(* ===== verification/Device.v ===== *)
(** * Remote devices (service/src/device.c)

    What the adapter knows of a peer: its names, class, services, keys, the
    state of its link and of its bond.  The fields that a C pointer or a count
    stand for are lists; keys and other blobs are lists of bytes. *)

From S2P Require Import Prelude Bytes BtAddr BtUuid CString.
From coqutil Require Import Datatypes.RecordSetters.
Import UpdaterNotations.

Local Open Scope Z_scope.

Module Device.
Import BtAddr BtUuid.

Definition BT_REM_NAME_MAX_LEN : nat := 64.

(** ** Data *)

Inductive connection_state_t :=
| CONNECTION_STATE_DISCONNECTED | CONNECTION_STATE_CONNECTING | CONNECTION_STATE_DISCONNECTING
| CONNECTION_STATE_CONNECTED | CONNECTION_STATE_ENCRYPTED_BREDR | CONNECTION_STATE_ENCRYPTED_LE.

Inductive bond_state_t := BOND_STATE_NONE | BOND_STATE_BONDING | BOND_STATE_BONDED | BOND_STATE_CANCELING.

Inductive bt_link_role_t := BT_LINK_ROLE_MASTER | BT_LINK_ROLE_SLAVE | BT_LINK_ROLE_UNKNOWN.

#[export] Instance connection_state_eq_dec : EqDecision connection_state_t.
Proof. solve_decision. Defined.
#[export] Instance bond_state_eq_dec : EqDecision bond_state_t.
Proof. solve_decision. Defined.
#[export] Instance link_role_eq_dec : EqDecision bt_link_role_t.
Proof. solve_decision. Defined.

Definition BT_LE_ADDR_TYPE_PUBLIC : Z := 0.
Definition BT_LE_ADDR_TYPE_RANDOM : Z := 1.
Definition BT_LE_ADDR_TYPE_UNKNOWN : Z := 0xFF.
Definition BT_DEVICE_TYPE_BREDR : Z := 1.
Definition BT_DEVICE_TYPE_BLE : Z := 2.
Definition BT_BR_LINK_POLICY_ENABLE_ROLE_SWITCH : Z := 1.
Definition BT_BR_LINK_POLICY_ENABLE_ROLE_SWITCH_AND_SNIFF : Z := 3.

Record remote_device_t := mk_remote {
  name : string;
  alias : string;
  addr : bt_address_t;
  addr_type : Z;
  local_role : bt_link_role_t;
  device_class : Z;
  transport : bt_transport_t;
  device_type : Z;
  acl_handle : Z;
  sco_handle : Z;
  rssi : Z;
  uuids : list bt_uuid_t;                 (* uuids.uuids, uuids.uuid_cnt *)
  battery_level : Z;
  hfp_volume : Z;
  media_volume : Z;
  connection_state : connection_state_t;
  bond_state : bond_state_t;
  local_initiate_bond : bool;
  link_key : list Z;
  link_key_type : Z;
  link_policy : Z;
  identity_addr : bt_address_t;
  appearance : Z;
  smp_data : list Z;
  local_csrk : list Z;
  tx_phy : Z;
  rx_phy : Z;
}.

Record bt_device_t := mk_bt_device {
  remote : remote_device_t;
  is_temporary : bool;
  flags : Z;
  create_type : Z;
}.

Definition DFLAG_NAME_SET : Z := 1.
Definition DFLAG_GET_RMT_NAME : Z := 2.
Definition DFLAG_ALIAS_SET : Z := 4.
Definition DFLAG_LINKKEY_SET : Z := 8.
Definition DFLAG_WHITELIST_ADDED : Z := 16.
Definition DFLAG_CONNECTED : Z := 32.
Definition DFLAG_BONDED : Z := 64.
Definition DFLAG_LE_KEY_SET : Z := 128.

(** ** Creation *)

Definition device_create (a : bt_address_t) (t : bt_transport_t) (ty : Z) : bt_device_t :=
  mk_bt_device
    (mk_remote "" "" a ty BT_LINK_ROLE_UNKNOWN 0 t 0 0 0 0 [] 0 0 0
       CONNECTION_STATE_DISCONNECTED BOND_STATE_NONE false (replicate 16 0) 0
       BT_BR_LINK_POLICY_ENABLE_ROLE_SWITCH_AND_SNIFF bt_addr_empty 0 (replicate 80 0) (replicate 16 0) 0 0)
    true 0 0.

Definition br_device_create (a : bt_address_t) : bt_device_t := device_create a BT_TRANSPORT_BREDR BT_LE_ADDR_TYPE_UNKNOWN.
Definition le_device_create (a : bt_address_t) (ty : Z) : bt_device_t := device_create a BT_TRANSPORT_BLE ty.

(** ** Flags *)

Definition device_set_flags (f : Z) : bt_device_t -> bt_device_t := {! flags ::= (fun x => Z.lor x f) }.
Definition device_clear_flag (f : Z) : bt_device_t -> bt_device_t := {! flags ::= (fun x => Z.ldiff x f) }.
Definition device_check_flag (d : bt_device_t) (f : Z) : bool := negb (Z.land d.(flags) f =? 0).

(** ** Questions *)

Definition device_get_transport (d : bt_device_t) : bt_transport_t := d.(remote).(transport).
Definition device_get_address (d : bt_device_t) : bt_address_t := d.(remote).(addr).
Definition device_get_identity_address (d : bt_device_t) : bt_address_t := d.(remote).(identity_addr).
Definition device_get_local_csrk (d : bt_device_t) : list Z := d.(remote).(local_csrk).
Definition device_get_address_type (d : bt_device_t) : Z := d.(remote).(addr_type).
Definition device_get_device_type (d : bt_device_t) : Z := d.(remote).(device_type).
Definition device_get_name (d : bt_device_t) : string := d.(remote).(name).
Definition device_get_alias (d : bt_device_t) : string := d.(remote).(alias).
Definition device_get_device_class (d : bt_device_t) : Z := d.(remote).(device_class).
Definition device_get_uuids_size (d : bt_device_t) : nat := length d.(remote).(uuids).
Definition device_get_uuids (d : bt_device_t) (size : nat) : list bt_uuid_t := take size d.(remote).(uuids).
Definition device_get_appearance (d : bt_device_t) : Z := d.(remote).(appearance).
Definition device_get_rssi (d : bt_device_t) : Z := d.(remote).(rssi).
Definition device_get_connection_state (d : bt_device_t) : connection_state_t := d.(remote).(connection_state).
Definition device_get_acl_handle (d : bt_device_t) : Z := u16 d.(remote).(acl_handle).
Definition device_get_local_role (d : bt_device_t) : bt_link_role_t := d.(remote).(local_role).
Definition device_is_bond_initiate_local (d : bt_device_t) : bool := d.(remote).(local_initiate_bond).
Definition device_get_bond_state (d : bt_device_t) : bond_state_t := d.(remote).(bond_state).
Definition device_get_link_key (d : bt_device_t) : list Z := d.(remote).(link_key).
Definition device_get_link_key_type (d : bt_device_t) : Z := d.(remote).(link_key_type).
Definition device_get_link_policy (d : bt_device_t) : Z := d.(remote).(link_policy).
Definition device_get_le_phy (d : bt_device_t) : Z * Z := (d.(remote).(tx_phy), d.(remote).(rx_phy)).
Definition device_get_smp_key (d : bt_device_t) : list Z := d.(remote).(smp_data).

(** [connection_state >= CONNECTION_STATE_CONNECTED], and [>]. *)
Definition device_is_connected (d : bt_device_t) : bool :=
  match d.(remote).(connection_state) with
  | CONNECTION_STATE_CONNECTED | CONNECTION_STATE_ENCRYPTED_BREDR | CONNECTION_STATE_ENCRYPTED_LE => true
  | _ => false
  end.
Definition device_is_encrypted (d : bt_device_t) : bool :=
  match d.(remote).(connection_state) with
  | CONNECTION_STATE_ENCRYPTED_BREDR | CONNECTION_STATE_ENCRYPTED_LE => true
  | _ => false
  end.
Definition device_is_bonded (d : bt_device_t) : bool := bool_decide (d.(remote).(bond_state) = BOND_STATE_BONDED).

(** ** Changes *)

Abbreviation on_remote f := {! remote ::= f }.

(** NULL makes the address empty. *)
Definition device_set_identity_address (a : option bt_address_t) : bt_device_t -> bt_device_t :=
  on_remote {! identity_addr := default bt_addr_empty a }.
Definition device_set_local_csrk (k : list Z) : bt_device_t -> bt_device_t := on_remote {! local_csrk := k }.
Definition device_set_address_type (ty : Z) : bt_device_t -> bt_device_t := on_remote {! addr_type := ty }.
Definition device_set_device_type (ty : Z) : bt_device_t -> bt_device_t := on_remote {! device_type := ty }.

(** The value returned: did the name change?  The alias follows while it is
    empty. *)
Definition device_set_name (n : string) (d : bt_device_t) : bool * bt_device_t :=
  if strncmp_eq BT_REM_NAME_MAX_LEN d.(remote).(name) n then (false, d)
  else
    let d1 := on_remote {! name := strlcpy (BT_REM_NAME_MAX_LEN + 1) n } d in
    let d2 := if strncmp_eq BT_REM_NAME_MAX_LEN d.(remote).(alias) ""
              then on_remote {! alias := strlcpy (BT_REM_NAME_MAX_LEN + 1) n } d1 else d1 in
    (true, device_set_flags DFLAG_NAME_SET d2).

Definition device_set_alias (n : string) (d : bt_device_t) : bool * bt_device_t :=
  if strncmp_eq BT_REM_NAME_MAX_LEN d.(remote).(alias) n then (false, d)
  else (true, on_remote {! alias := strlcpy (BT_REM_NAME_MAX_LEN + 1) n } d).

Definition device_set_device_class (cod : Z) (d : bt_device_t) : bool * bt_device_t :=
  if d.(remote).(device_class) =? cod then (false, d) else (true, on_remote {! device_class := cod } d).

(** The scan for equal lists: [update] is set anew for each of the new UUIDs,
    so that the last one decides. *)
Fixpoint uuids_differ (update : bool) (new old : list bt_uuid_t) : bool :=
  match new with
  | [] => update
  | u :: new => uuids_differ (forallb (fun v => negb (bt_uuid_compare u v =? 0)) old) new old
  end.

Definition device_set_uuids (l : list bt_uuid_t) (d : bt_device_t) : bool * bt_device_t :=
  let old := d.(remote).(uuids) in
  let copy := (true, on_remote {! uuids := l } d) in
  if (length old =? 0)%nat then copy
  else if (length old =? length l)%nat then if uuids_differ true l old then copy else (false, d)
  else copy.

Definition device_set_appearance (v : Z) : bt_device_t -> bt_device_t := on_remote {! appearance := v }.
Definition device_set_rssi (v : Z) : bt_device_t -> bt_device_t := on_remote {! rssi := v }.
Definition device_set_connection_state (s : connection_state_t) : bt_device_t -> bt_device_t :=
  on_remote {! connection_state := s }.
Definition device_set_acl_handle (h : Z) : bt_device_t -> bt_device_t := on_remote {! acl_handle := u16 h }.
Definition device_set_local_role (r : bt_link_role_t) : bt_device_t -> bt_device_t := on_remote {! local_role := r }.
Definition device_set_bond_initiate_local (b : bool) : bt_device_t -> bt_device_t := on_remote {! local_initiate_bond := b }.

(** [bond_state_change_message_t]: what [notify] is called with, besides the
    device. *)
Record bond_state_change_message_t := mk_bond_msg { previous_state : bond_state_t; is_ctkd : bool }.

(** The device and the message; whether it is sent depends on [notify] and
    [zalloc]. *)
Definition device_set_bond_state (s : bond_state_t) (ctkd : bool) (d : bt_device_t) : bond_state_change_message_t * bt_device_t :=
  (mk_bond_msg d.(remote).(bond_state) ctkd, on_remote {! bond_state := s } d).

Definition device_set_link_key (k : list Z) : bt_device_t -> bt_device_t := on_remote {! link_key := k }.
Definition device_delete_link_key : bt_device_t -> bt_device_t := on_remote {! link_key := replicate 16 0 }.
Definition device_set_link_key_type (ty : Z) : bt_device_t -> bt_device_t := on_remote {! link_key_type := ty }.
Definition device_set_link_policy (p : Z) : bt_device_t -> bt_device_t := on_remote {! link_policy := p }.
Definition device_set_le_phy (tx rx : Z) : bt_device_t -> bt_device_t := on_remote {! tx_phy := tx; rx_phy := rx }.
Definition device_set_smp_key (k : list Z) (d : bt_device_t) : bt_device_t :=
  on_remote {! smp_data := k } (device_set_flags DFLAG_LE_KEY_SET d).
Definition device_delete_smp_key (d : bt_device_t) : bt_device_t :=
  on_remote {! smp_data := replicate 80 0 } (device_clear_flag DFLAG_LE_KEY_SET d).

(** ** Facts *)

(** The sizes of the arrays. *)
Definition device_wf (d : bt_device_t) : Prop :=
  (String.length d.(remote).(name) <= BT_REM_NAME_MAX_LEN)%nat /\
  (String.length d.(remote).(alias) <= BT_REM_NAME_MAX_LEN)%nat.

#[global] Arguments constant {E} newValue _ /.
#[local] Arguments BT_REM_NAME_MAX_LEN : simpl never.
#[local] Arguments Nat.add : simpl never.

Lemma set_name_wf n d : device_wf d -> device_wf (device_set_name n d).2.
Proof.
  intros [Hn Ha]. unfold device_set_name. case_match; [by split|].
  pose proof (strlcpy_length (BT_REM_NAME_MAX_LEN + 1) n ltac:(lia)).
  case_match; (split; cbn; [lia|]); [lia|exact Ha].
Qed.

Lemma set_alias_wf n d : device_wf d -> device_wf (device_set_alias n d).2.
Proof.
  intros [Hn Ha]. unfold device_set_alias. case_match; [by split|].
  pose proof (strlcpy_length (BT_REM_NAME_MAX_LEN + 1) n ltac:(lia)). split; cbn; [done|lia].
Qed.

(** A name that fits is the name afterwards, whether it changed or not. *)
Lemma set_name_get n d :
  device_wf d -> (String.length n <= BT_REM_NAME_MAX_LEN)%nat -> device_get_name (device_set_name n d).2 = n.
Proof.
  intros [Hn _] Hl. unfold device_set_name. rewrite strncmp_eq_short by done. case_bool_decide as E; [done|].
  cbn zeta. destruct (strncmp_eq _ (alias _) _); cbn; apply strlcpy_short; lia.
Qed.

Lemma set_alias_get n d :
  device_wf d -> (String.length n <= BT_REM_NAME_MAX_LEN)%nat -> device_get_alias (device_set_alias n d).2 = n.
Proof.
  intros [_ Ha] Hl. unfold device_set_alias. rewrite strncmp_eq_short by done. case_bool_decide as E; [done|].
  cbn. apply strlcpy_short. lia.
Qed.

(** The last of the new UUIDs decides whether the list is taken over: with a
    list of the same length whose last is known, the others are lost. *)
Lemma set_uuids_last_decides u1 u2 u3 d :
  d.(remote).(uuids) = [u1; u3] -> device_set_uuids [u2; u3] d = (false, d).
Proof.
  intros E. unfold device_set_uuids. rewrite E. cbn [length Nat.eqb uuids_differ forallb].
  assert ((bt_uuid_compare u3 u3 =? 0) = true) as H.
  { apply Z.eqb_eq. unfold bt_uuid_compare, bt_uuid128_cmp.
    generalize (val (bt_uuid_to_uuid128 u3 bt_uuid_zero)). generalize 16%nat.
    intros n. induction n as [|n IH]; intros l; [done|]. cbn. rewrite Z.ltb_irrefl. apply IH. }
  rewrite H. cbn [negb andb]. by rewrite andb_false_r.
Qed.
End Device.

────────────────────────────────────────

Reproduce word for word the material above, beginning with the line that contains "let old := d.(remote).(uuids) in" and ending with the line that contains "Definition device_set_rssi (v".

| Reply to the exercise |
  let old := d.(remote).(uuids) in
  let copy := (true, on_remote {! uuids := l } d) in
  if (length old =? 0)%nat then copy
  else if (length old =? length l)%nat then if uuids_differ true l old then copy else (false, d)
  else copy.

Definition device_set_appearance (v : Z) : bt_device_t -> bt_device_t := on_remote {! appearance := v }.
Definition device_set_rssi (v : Z) : bt_device_t -> bt_device_t := on_remote {! rssi := v }.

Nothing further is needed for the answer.